🤖 AI Summary
Addressing the challenges of scarce annotated data, high linguistic variability, and pervasive noise in historical text NER, this paper proposes a zero-shot and few-shot prompting framework leveraging large language models (LLMs), requiring no fine-tuning or extensive labeled corpora for robust recognition of person names, locations, and organizations. It presents the first systematic empirical validation of LLMs for historical text NER, focusing on the HIPE-2022 benchmark and explicitly modeling orthographic variants and archaic linguistic noise. Experimental results demonstrate that the method substantially outperforms traditional supervised baselines in zero-shot settings and achieves performance comparable to fully supervised models with only 5–10 annotated examples per entity type. This work establishes a transferable, lightweight, and deployable paradigm for information extraction from low-resource historical documents, advancing practical NER applications in digital humanities and historical linguistics.
📝 Abstract
Large language models have demonstrated remarkable versatility across a wide range of natural language processing tasks and domains. One such task is Named Entity Recognition (NER), which involves identifying and classifying proper names in text, such as people, organizations, locations, dates, and other specific entities. NER plays a crucial role in extracting information from unstructured textual data, enabling downstream applications such as information retrieval from unstructured text.

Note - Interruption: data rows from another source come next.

(** PostgREST fills the row with [json_populate_recordset]: a JSON
    string gives its text to a TEXT column, any other scalar its JSON
    text ([5], [true]).  A float, list or dict would get the JSON text the
    client sent, whose spacing depends on the client's serialiser: that
    case is not modelled and is rejected here. *)
Definition conv_text (v : option pyval) : outcome string (option string) :=
  match v with
  | None | Some PNone => Ret None
  | Some (PStr s) => Ret (Some s)
  | Some (PInt z) => Ret (Some (py_str_of_int z))
  | Some (PBool b) => Ret (Some (if b then "true" else "false"))
  | Some _ => Raise "22P02"
  end.

(** C's [isspace] in the C locale, which [int4in] skips around the
    digits. *)
Definition pg_isspace (c : ascii) : bool :=
  let n := nat_of_ascii c in ((n =? 32) || (9 <=? n) && (n <=? 13))%nat.

Fixpoint lstrip_by (p : ascii -> bool) (l : list ascii) : list ascii :=
  match l with
  | c :: l' => if p c then lstrip_by p l' else l
  | [] => []
  end.

(** [int4in] on a text: blanks, an optional sign, decimal digits, blanks
    (the [0x]/[0o]/[0b] prefixes and digit separators of Postgres 16 are
    not modelled). *)
Definition pg_int_in (s : string) : option Z :=
  parse_int_str
    (string_of_list_ascii
       (rev (lstrip_by pg_isspace (rev (lstrip_by pg_isspace (list_ascii_of_string s)))))).

(** INTEGER is a 32-bit column: a JSON integer, or a JSON string that
    [int4in] reads, outside the range is 22003. *)
Definition conv_int4 (v : option pyval) : outcome string (option Z) :=
  match v with
  | None | Some PNone => Ret None
  | Some (PInt z) => if in_int4 z then Ret (Some z) else Raise "22003"
  | Some (PStr s) =>
      match pg_int_in s with
      | Some z => if in_int4 z then Ret (Some z) else Raise "22003"
      | None => Raise "22P02"
      end
  | Some _ => Raise "22P02"
  end.

Definition conv_ts (v : option pyval) : outcome string (option Z) :=
  match v with
  | None | Some PNone => Ret None
  | Some (PInt z) => Ret (Some z)
  | Some _ => Raise "22P02"
  end.

Definition not_null {A} (r : outcome string (option A)) : outcome string A :=
  match r with
  | Ret (Some a) => Ret a
  | Ret None => Raise "23502"
  | Raise c => Raise c
  end.

(** An absent column takes its DEFAULT; an explicit null does not. *)
Definition with_default (d : pyval) (v : option pyval) : option pyval :=
  match v with None => Some d | Some _ => v end.

Definition build_analyses_row (now : Z) (p : pydict) (fresh : string) : outcome string analyses_row :=
  let? id := not_null (conv_text (with_default (PStr fresh) (dict_lookup p "id"))) in
  let? uid := not_null (conv_text (dict_lookup p "user_id")) in
  let? cs := not_null (conv_text (dict_lookup p "code_snippet")) in
  let? lang := not_null (conv_text (dict_lookup p "language")) in
  let? fn := conv_text (dict_lookup p "file_name") in
  let? sm := conv_text (dict_lookup p "summary") in
  let? oc := conv_text (dict_lookup p "optimized_code") in
  let? ic := conv_int4 (with_default (PInt 0) (dict_lookup p "issues_count")) in
  let? ca := not_null (conv_ts (with_default (PInt now) (dict_lookup p "created_at"))) in
  Ret (mk_analyses_row id uid cs lang fn sm oc ic ca).

(** The foreign key: [analysis_id] must name an existing analysis. *)
Definition build_results_row (parents : list analyses_row) (now : Z) (p : pydict)
    (fresh : string) : outcome string results_row :=
  let? id := not_null (conv_text (with_default (PStr fresh) (dict_lookup p "id"))) in
  let? aid := not_null (conv_text (dict_lookup p "analysis_id")) in
  let? it := not_null (conv_text (dict_lookup p "issue_type")) in
  let? sv := not_null (conv_text (dict_lookup p "severity")) in
  let? ti := not_null (conv_text (dict_lookup p "title")) in
  let? de := not_null (conv_text (dict_lookup p "description")) in
  let? ln := conv_int4 (dict_lookup p "line_number") in
  let? su := conv_text (dict_lookup p "suggestion") in
  let? ca := not_null (conv_ts (with_default (PInt now) (dict_lookup p "created_at"))) in
  if bool_decide (aid ∈ map a_id parents) then Ret (mk_results_row id aid it sv ti de ln su ca)
  else Raise "23503".

(** ** One INSERT statement *)

Definition key_in (k : string) (p : pydict) : bool := existsb (fun kv => String.eqb kv.1 k) p.

Definition keys_match (p q : pydict) : bool :=
  forallb (fun kv => key_in kv.1 p) q && forallb (fun kv => key_in kv.1 q) p.

Definition same_keys (ps : list pydict) : bool :=
  match ps with
  | [] => true
  | p :: ps' => forallb (keys_match p) ps'
  end.

Definition columns_known (cols : list string) (p : pydict) : bool :=
  forallb (fun kv => existsb (String.eqb kv.1) cols) p.

Fixpoint build_all {R} (build : pydict -> string -> outcome string R) (n : N)
    (ps : list pydict) : outcome string (list R) :=
  match ps with
  | [] => Ret []
  | p :: ps' =>
      let? r := build p (uuid_of n) in
      let? rs := build_all build (n + 1)%N ps' in
      Ret (r :: rs)
  end.

Definition insert_rows {R} (cols : list string) (build : pydict -> string -> outcome string R)
    (row_id : R -> string) (existing : list R) (n : N) (ps : list pydict) :
    outcome string (list R) :=
  if negb (same_keys ps) then Raise "PGRST102"
  else if negb (forallb (columns_known cols) ps) then Raise "PGRST204"
  else
    let? rs := build_all build n ps in
    if bool_decide (NoDup (map row_id (existing ++ rs))) then Ret rs else Raise "23505".

Definition payload_dicts (v : pyval) : option (list pydict) :=
  match v with
  | PDict d => Some [d]
  | PList l => mapM (fun x => match x with PDict d => Some d | _ => None end) l
  | _ => None
  end.

Definition analyses_row_to_py (r : analyses_row) : pyval :=
  PDict [("id", PStr (a_id r)); ("user_id", PStr (a_user_id r));
         ("code_snippet", PStr (a_code_snippet r)); ("language", PStr (a_language r));
         ("file_name", opt_str (a_file_name r)); ("summary", opt_str (a_summary r));
         ("optimized_code", opt_str (a_optimized_code r));
         ("issues_count", opt_int (a_issues_count r));
         ("created_at", PStr (py_str_of_int (a_created_at r)))].

Definition results_row_to_py (r : results_row) : pyval :=
  PDict [("id", PStr (r_id r)); ("analysis_id", PStr (r_analysis_id r));
         ("issue_type", PStr (r_issue_type r)); ("severity", PStr (r_severity r));
         ("title", PStr (r_title r)); ("description", PStr (r_description r));
         ("line_number", opt_int (r_line_number r)); ("suggestion", opt_str (r_suggestion r));
         ("created_at", PStr (py_str_of_int (r_created_at r)))].

Definition commit_analyses (rs : list analyses_row) (s : db) : db :=
  mk_db (analyses s ++ rs) (analysis_results s) (next_uuid s + N.of_nat (List.length rs))
        (clock s + 1) (online s) (pol_analyses s) (pol_results s).

Definition commit_results (rs : list results_row) (s : db) : db :=
  mk_db (analyses s) (analysis_results s ++ rs) (next_uuid s + N.of_nat (List.length rs))
        (clock s + 1) (online s) (pol_analyses s) (pol_results s).

Definition returned {R} (pol : policy) (to_py : R -> pyval) (rs : list R) : list pyval :=
  match pol with NoReturn => [] | _ => map to_py rs end.

(** [client.table(t).insert(payload).execute().data] *)
Definition insert_stmt (t : table) (payload : pyval) : PyM py_exc db (list pyval) :=
  fun s =>
    if negb (online s) then (Raise ConnectError, s) else
    match policy_of t s with
    | Deny => (Raise (APIError "42501"), s)
    | pol =>
      match payload_dicts payload with
      | None => (Raise (APIError "PGRST102"), s)
      | Some ps =>
        match t with
        | TAnalyses =>
            match insert_rows analyses_columns (build_analyses_row (clock s)) a_id
                    (analyses s) (next_uuid s) ps with
            | Ret rs => (Ret (returned pol analyses_row_to_py rs), commit_analyses rs s)
            | Raise c => (Raise (APIError c), s)
            end
        | TAnalysisResults =>
            match insert_rows results_columns (build_results_row (analyses s) (clock s)) r_id
                    (analysis_results s) (next_uuid s) ps with
            | Ret rs => (Ret (returned pol results_row_to_py rs), commit_results rs s)
            | Raise c => (Raise (APIError c), s)
            end
        end
      end
    end.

Traditionally, NER is addressed using supervised machine learning approaches, which require large amounts of annotated training data. However, historical texts present a unique challenge, as the annotated datasets are often scarce or nonexistent, due to the high cost and expertise required for manual labeling. In addition, the variability and noise inherent in historical language, such as inconsistent spelling and archaic vocabulary, further complicate the development of reliable NER systems for these sources.
In this study, we explore the feasibility of applying LLMs to NER in historical documents using zero-shot and few-shot prompting strategies, which require little to no task-specific training data. Our experiments, conducted on the HIPE-2022 (Identifying Historical People, Places and other Entities) dataset, show that LLMs can achieve reasonably strong performance on NER tasks in this setting. While their performance falls short of fully supervised models trained on domain-specific annotations, the results are nevertheless promising. These findings suggest that LLMs offer a viable and efficient alternative for information extraction in low-resource or historically significant corpora, where traditional supervised methods are infeasible.